One year ago, researchers claimed that the price spike was driven by several major players, but after analyzing transactions made in Bitcoin and Tether, they concluded that the crypto race may have been created by just one whale.
In 2018, College of Texas professor John Griffin together with Ohio Point University assistant professor Amin Shams carried out a study that proved that several major players - so-called ‘whales’ - were responsible for manipulating the cryptocurrency market in 2017. The researchers believe that these whales used Tether stablecoin to maintain the price of Bitcoin after market downturns. The Bitfinex crypto exchange, which was also suspected of colluding with the creators of Tether, was linked to these manipulations. Back then, the company was sued by the New York Attorney General for concealing losses of client and corporate assets amounting to $850 million.

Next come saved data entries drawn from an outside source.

(* ===== verification/JsDate.v ===== *)
(** * Dates

    [Date.prototype.toISOString] of a time in milliseconds since 1970: the civil
    calendar date (proleptic Gregorian) and the time of day, in UTC; and
    [Date.parse] of such strings. *)

From stdpp Require Import base tactics list strings numbers.
From Stdlib Require Import Lia ZArith Ascii.
From S2P Require Import Prelude JsString.

Local Open Scope Z_scope.

Definition DAY_MS : Z := 86400000.

(** The year, month (1-12) and day (1-31) of a day counted from 1970-01-01. Years
    start on the first of March, in cycles of 400 years. *)
Definition civil_of_days (days : Z) : Z * Z * Z :=
  let z := days + 719468 in
  let era := z / 146097 in
  let doe := z mod 146097 in
  let yoe := (doe - doe / 1460 + doe / 36524 - doe / 146096) / 365 in
  let doy := doe - (365 * yoe + yoe / 4 - yoe / 100) in
  let mp := (5 * doy + 2) / 153 in
  let d := doy - (153 * mp + 2) / 5 + 1 in
  let m := if mp <? 10 then mp + 3 else mp - 9 in
  (yoe + era * 400 + (if m <=? 2 then 1 else 0), m, d).

Definition digits_of (width : nat) (n : Z) : list ascii := pad_start width "0"%char (decimal_digits n).

(** Years outside 0-9999 are written with a sign and six digits. *)
Definition iso_year (y : Z) : list ascii :=
  if (0 <=? y) && (y <=? 9999) then digits_of 4 y
  else (if y <? 0 then "-"%char else "+"%char) :: digits_of 6 (Z.abs y).

Definition toISOString (ms : Z) : string :=
  let '(y, m, d) := civil_of_days (ms / DAY_MS) in
  let t := ms mod DAY_MS in
  of_chars (iso_year y ++ "-"%char :: digits_of 2 m ++ "-"%char :: digits_of 2 d ++ "T"%char ::
            digits_of 2 (t / 3600000) ++ ":"%char :: digits_of 2 (t / 60000 mod 60) ++ ":"%char ::
            digits_of 2 (t / 1000 mod 60) ++ "."%char :: digits_of 3 (t mod 1000) ++ ["Z"%char]).

(** ** [Date.parse]

    The strings of the ECMAScript format with a time in UTC: what it says of other
    strings is left to the implementation. *)

(** The day counted from 1970-01-01 of a date. *)
Definition days_of_civil (y m d : Z) : Z :=
  let y' := if m <=? 2 then y - 1 else y in
  let yoe := y' mod 400 in
  let doy := (153 * (if m <=? 2 then m + 9 else m - 3) + 2) / 5 + d - 1 in
  y' / 400 * 146097 + (yoe * 365 + yoe / 4 - yoe / 100 + doy) - 719468.

Definition days_in_month (y m : Z) : Z := days_of_civil (if m =? 12 then y + 1 else y) (if m =? 12 then 1 else m + 1) 1 - days_of_civil y m 1.

(** [n] digits, and the rest. *)
Definition take_digits (n : nat) (l : list ascii) : option (Z * list ascii) :=
  let ds := take n l in
  if bool_decide (length ds = n) && forallb is_digit ds then Some (decimal_value ds, drop n l) else None.

Definition take_char (c : ascii) (l : list ascii) : option (list ascii) :=
  match l with d :: l' => if Ascii.eqb c d then Some l' else None | [] => None end.

Definition Date_parse_iso (s : string) : option Z :=
  '(y, l) ← take_digits 4 (chars s); l ← take_char "-" l;
  '(mo, l) ← take_digits 2 l; l ← take_char "-" l;
  '(d, l) ← take_digits 2 l; l ← take_char "T" l;
  '(h, l) ← take_digits 2 l; l ← take_char ":" l;
  '(mi, l) ← take_digits 2 l; l ← take_char ":" l;
  '(sec, l) ← take_digits 2 l;
  '(ms, l) ← match l with "."%char :: l' => take_digits 3 l' | _ => Some (0, l) end;
  l ← take_char "Z" l;
  if bool_decide (l = []) && (1 <=? mo) && (mo <=? 12) && (1 <=? d) && (d <=? days_in_month y mo)
     && (h <? 24) && (mi <? 60) && (sec <? 60)
  then Some (days_of_civil y mo d * DAY_MS + h * 3600000 + mi * 60000 + sec * 1000 + ms) else None.

(** The implementation's answer on the other strings; [None] is NaN. *)
Class DateParser := { date_parse_other : string -> option Z }.

Definition Date_parse `{DateParser} (s : string) : option Z :=
  match Date_parse_iso s with Some t => Some t | None => date_parse_other s end.

Example parse_iso : Date_parse_iso "2026-01-01T00:00:00Z" = Some 1767225600000.
Proof. vm_compute. reflexivity. Qed.

Example parse_iso_millis : Date_parse_iso (toISOString 1709210096789) = Some 1709210096789.
Proof. vm_compute. reflexivity. Qed.

Example parse_iso_no_leap : Date_parse_iso "2023-02-29T00:00:00Z" = None.
Proof. vm_compute. reflexivity. Qed.

Example epoch : toISOString 0 = "1970-01-01T00:00:00.000Z"%string.
Proof. vm_compute. reflexivity. Qed.

Example before_epoch : toISOString (-1) = "1969-12-31T23:59:59.999Z"%string.
Proof. vm_compute. reflexivity. Qed.

Example far_year : toISOString 8640000000000000 = "+275760-09-13T00:00:00.000Z"%string.
Proof. vm_compute. reflexivity. Qed.

Example leap_day : toISOString 1709210096789 = "2024-02-29T12:34:56.789Z"%string.
Proof. vm_compute. reflexivity. Qed.
(* ===== verification/DecimalLib.v ===== *)
(** * The decimal.js interface

    The services compute rates and amounts with the third-party package
    decimal.js, configured with 40 significant digits and ROUND_HALF_UP.  Its
    operations are a parameter of the model ([DecimalJs]); [DecimalLaws] states
    its documented behaviour: every arithmetic operation returns the exact result
    rounded to 40 significant digits, comparisons compare values, [toFixed]
    renders the value rounded half up.  [QDecimal] is a concrete implementation
    on rationals that satisfies the laws, used by the witnesses. *)

From stdpp Require Import base tactics list strings numbers.
From Stdlib Require Import Lia ZArith QArith Qreduction Qabs Ascii.
From S2P Require Import Prelude JsString JsNum AmountUnits.

Local Open Scope Z_scope.

(** ** Reference arithmetic on rationals *)

(** Nearest integer, ties away from zero. *)
Definition round_half_up (q : Q) : Z :=
  let n := Qnum q in
  let d := Zpos (Qden q) in
  Z.sgn n * ((2 * Z.abs n + d) / (2 * d)).

Definition pow10Q (e : Z) : Q := if 0 <=? e then inject_Z (10 ^ e) else 1 # Z.to_pos (10 ^ (- e)).

(** The exponent [e] with [10^e <= |q| < 10^(e+1)], for [q <> 0]. *)
Definition magnitude (q : Q) : Z :=
  let e0 := Z.of_nat (length (decimal_digits (Z.abs (Qnum q))))
            - Z.of_nat (length (decimal_digits (Zpos (Qden q)))) in
  if Qle_bool (pow10Q e0) (Qabs q) then e0 else e0 - 1.

(** [q] rounded half up to [10^-k]. *)
Definition round_at (k : Z) (q : Q) : Q :=
  Qred (inject_Z (round_half_up (q * pow10Q k)) * pow10Q (- k))%Q.

(** [q] rounded half up to [p] significant digits. *)
Definition round_sig (p : Z) (q : Q) : Q :=
  if Qnum q =? 0 then Qred 0 else round_at (p - 1 - magnitude q) q.

Definition precision : Z := 40.

(** The value of a plain numeral. *)
Definition numeral_value (n : numeral) : Q :=
  let f := default [] (num_frac n) in
  let m := decimal_value (num_whole n ++ f) in
  Qred ((if num_neg n then - m else m) # Z.to_pos (10 ^ Z.of_nat (length f))).

(** The text of [toFixed(dp)] for the value [q]. *)
Definition fixed_text (dp : nat) (q : Q) : string :=
  let z := round_half_up (q * pow10Q (Z.of_nat dp))%Q in
  let ds := pad_start (S dp) "0"%char (decimal_digits (Z.abs z)) in
  let whole := take (length ds - dp) ds in
  let frac := drop (length ds - dp) ds in
  of_chars ((if Qnum q <? 0 then ["-"%char] else []) ++ whole ++
            match dp with O => [] | S _ => "."%char :: frac end).

(** ** The interface *)

Class DecimalJs := {
  dec : Type;
  (** [new Decimal(x)] for a fractional number, for an integer-valued one, and
      for a string ([None] when the constructor throws). *)
  dec_of_num : num -> dec;
  dec_of_int : Z -> dec;
  dec_of_string : string -> option dec;
  dec_plus : dec -> dec -> dec;
  dec_minus : dec -> dec -> dec;
  dec_mul : dec -> dec -> dec;
  dec_div : dec -> dec -> dec;
  dec_max : dec -> dec -> dec;
  dec_min : dec -> dec -> dec;
  dec_lte : dec -> dec -> bool;
  dec_gt : dec -> dec -> bool;
  dec_toFixed : nat -> dec -> string;
}.

(** The fractional literals the sources pass to [new Decimal]: numerator and
    number of decimals. *)
Definition decimal_literals : list (Z * nat) :=
  [(25, 2%nat); (24, 2%nat); (23, 2%nat); (22, 2%nat); (21, 2%nat); (15, 2%nat); (3, 1%nat);
   (4, 1%nat); (14, 2%nat); (18, 2%nat); (28, 2%nat); (-5, 2%nat); (5, 2%nat); (8, 2%nat)].

Class DecimalLaws (D : DecimalJs) := {
  dec_val : dec -> Q;
  dec_val_literal : forall n k, (n, k) ∈ decimal_literals ->
    dec_val (dec_of_num (lit n k)) = Qred (n # Z.to_pos (10 ^ Z.of_nat k));
  dec_val_int : forall z, dec_val (dec_of_int z) = inject_Z z;
  dec_val_string : forall n, numeral_ok n ->
    exists d, dec_of_string (numeral_text n) = Some d /\ dec_val d = numeral_value n;
  dec_val_plus : forall a b, dec_val (dec_plus a b) = round_sig precision (dec_val a + dec_val b);
  dec_val_minus : forall a b, dec_val (dec_minus a b) = round_sig precision (dec_val a - dec_val b);
  dec_val_mul : forall a b, dec_val (dec_mul a b) = round_sig precision (dec_val a * dec_val b);
  dec_val_div : forall a b, Qnum (dec_val b) <> 0 ->
    dec_val (dec_div a b) = round_sig precision (dec_val a / dec_val b);
  dec_val_max : forall a b,
    dec_val (dec_max a b) = if Qle_bool (dec_val a) (dec_val b) then dec_val b else dec_val a;
  dec_val_min : forall a b,
    dec_val (dec_min a b) = if Qle_bool (dec_val a) (dec_val b) then dec_val a else dec_val b;
  dec_lte_val : forall a b, dec_lte a b = Qle_bool (dec_val a) (dec_val b);
  dec_gt_val : forall a b, dec_gt a b = negb (Qle_bool (dec_val a) (dec_val b));
  dec_toFixed_val : forall dp a, dec_toFixed dp a = fixed_text dp (dec_val a);
}.

(** ** A concrete implementation *)

(** The shortest decimal [n / 10^k], [k <= fuel], that reads back as [x]. *)
Fixpoint shortest_decimal (fuel k : nat) (x : num) : Q :=
  let exact := match x with
               | S754_finite s m e =>
                   Qred (((if s then Zneg m else Zpos m) # 1) *
                         (if (0 <=? e) then inject_Z (2 ^ e) else 1 # Z.to_pos (2 ^ (- e))))%Q
               | _ => 0%Q
               end in
  match fuel with
  | O => exact
  | S fuel' =>
      let n := round_half_up (exact * pow10Q (Z.of_nat k))%Q in
      if neqb (lit n k) x then Qred (n # Z.to_pos (10 ^ Z.of_nat k))
      else shortest_decimal fuel' (S k) x
  end.

(** Reads a plain numeral. *)
Definition parse_numeral (l : list ascii) : option Q :=
  let '(neg, r) := match l with "-"%char :: r => (true, r) | _ => (false, l) end in
  let '(w, r') := span_digits r in
  let value f :=
    Some (numeral_value {| num_neg := neg; num_whole := w; num_frac := Some f |}) in
  match w, r' with
  | [], _ => None
  | _, [] => value []
  | _, "."%char :: r'' =>
      match span_digits r'' with
      | (f, []) => value f
      | _ => None
      end
  | _, _ => None
  end.

Definition QDecimal : DecimalJs := {|
  dec := Q;
  dec_of_num := shortest_decimal 18 0;
  dec_of_int := inject_Z;
  dec_of_string s := parse_numeral (chars s);
  dec_plus a b := round_sig precision (a + b)%Q;
  dec_minus a b := round_sig precision (a - b)%Q;
  dec_mul a b := round_sig precision (a * b)%Q;
  dec_div a b := round_sig precision (a / b)%Q;
  dec_max a b := if Qle_bool a b then b else a;
  dec_min a b := if Qle_bool a b then a else b;
  dec_lte := Qle_bool;
  dec_gt a b := negb (Qle_bool a b);
  dec_toFixed := fixed_text;
|}.

Lemma span_digits_app l r :
  Forall (fun c => is_digit c = true) l ->
  match r with c :: _ => is_digit c = false | [] => True end ->
  span_digits (l ++ r) = (l, r).
Proof.
  intros Hl Hr. induction Hl as [|c l Hc Hl IH]; cbn.
  - destruct r as [|c r]; [done|]. cbn. by rewrite Hr.
  - by rewrite Hc, IH.
Qed.

Lemma numeral_value_no_frac b w :
  numeral_value {| num_neg := b; num_whole := w; num_frac := Some [] |} =
  numeral_value {| num_neg := b; num_whole := w; num_frac := None |}.
Proof. done. Qed.

Lemma parse_numeral_text n :
  numeral_ok n -> parse_numeral (chars (numeral_text n)) = Some (numeral_value n).
Proof.
  intros (Hne & Hw & Hf). unfold numeral_text. rewrite chars_of_chars.
  destruct n as [neg w f]. cbn [num_neg num_whole num_frac] in *.
  unfold parse_numeral.
  set (r := match f with Some f => "."%char :: f | None => [] end).
  assert (E : match (if neg then ["-"%char] else []) ++ w ++ r with
              | "-"%char :: r => (true, r)
              | _ => (false, (if neg then ["-"%char] else []) ++ w ++ r)
              end = (neg, w ++ r)).
  { destruct neg; [done|]. destruct Hw as [|c w Hc Hw]; [done|].
    destruct (is_digit_cases c Hc) as [->|[->|[->|[->|[->|[->|[->|[->|[->| ->]]]]]]]]]; done. }
  rewrite E. rewrite span_digits_app; [|done|by destruct f].
  destruct w as [|c w]; [done|]. subst r. destruct f as [f|]; [|done].
  rewrite <- (app_nil_r f) at 1. by rewrite span_digits_app.
Qed.

#[export] Instance QDecimal_laws : DecimalLaws QDecimal.
Proof.
  refine {| dec_val := fun q : @dec QDecimal => q |}; try done.
  - intros n k H. unfold decimal_literals in H.
    repeat (apply elem_of_cons in H as [H|H]; [simplify_eq; vm_compute; reflexivity|]).
    by apply not_elem_of_nil in H.
  - intros n Hn. eexists. split; [|reflexivity]. cbn. by apply parse_numeral_text.
Defined.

Although some experts were skeptical about the claims made by Griffin and Shams, researchers have since reached an even more baffling conclusion: the market was controlled by a single whale. They analyzed transactions made in the Bitcoin and Tether networks from March 1, 2017, until March 31, 2018. It turned out that someone started actively purchasing Bitcoins after the price dropped by a certain number of points. These patterns emerged only after additional Tether tokens were released and only on the Bitfinex exchange, and the account was managed by a single owner.
Tether representatives have announced that the research was fundamentally flawed and based on an insufficient volume of data. However, they have yet to disprove the conflict of interests between Bitfinex and Tether and the possibility of a criminal financial scheme.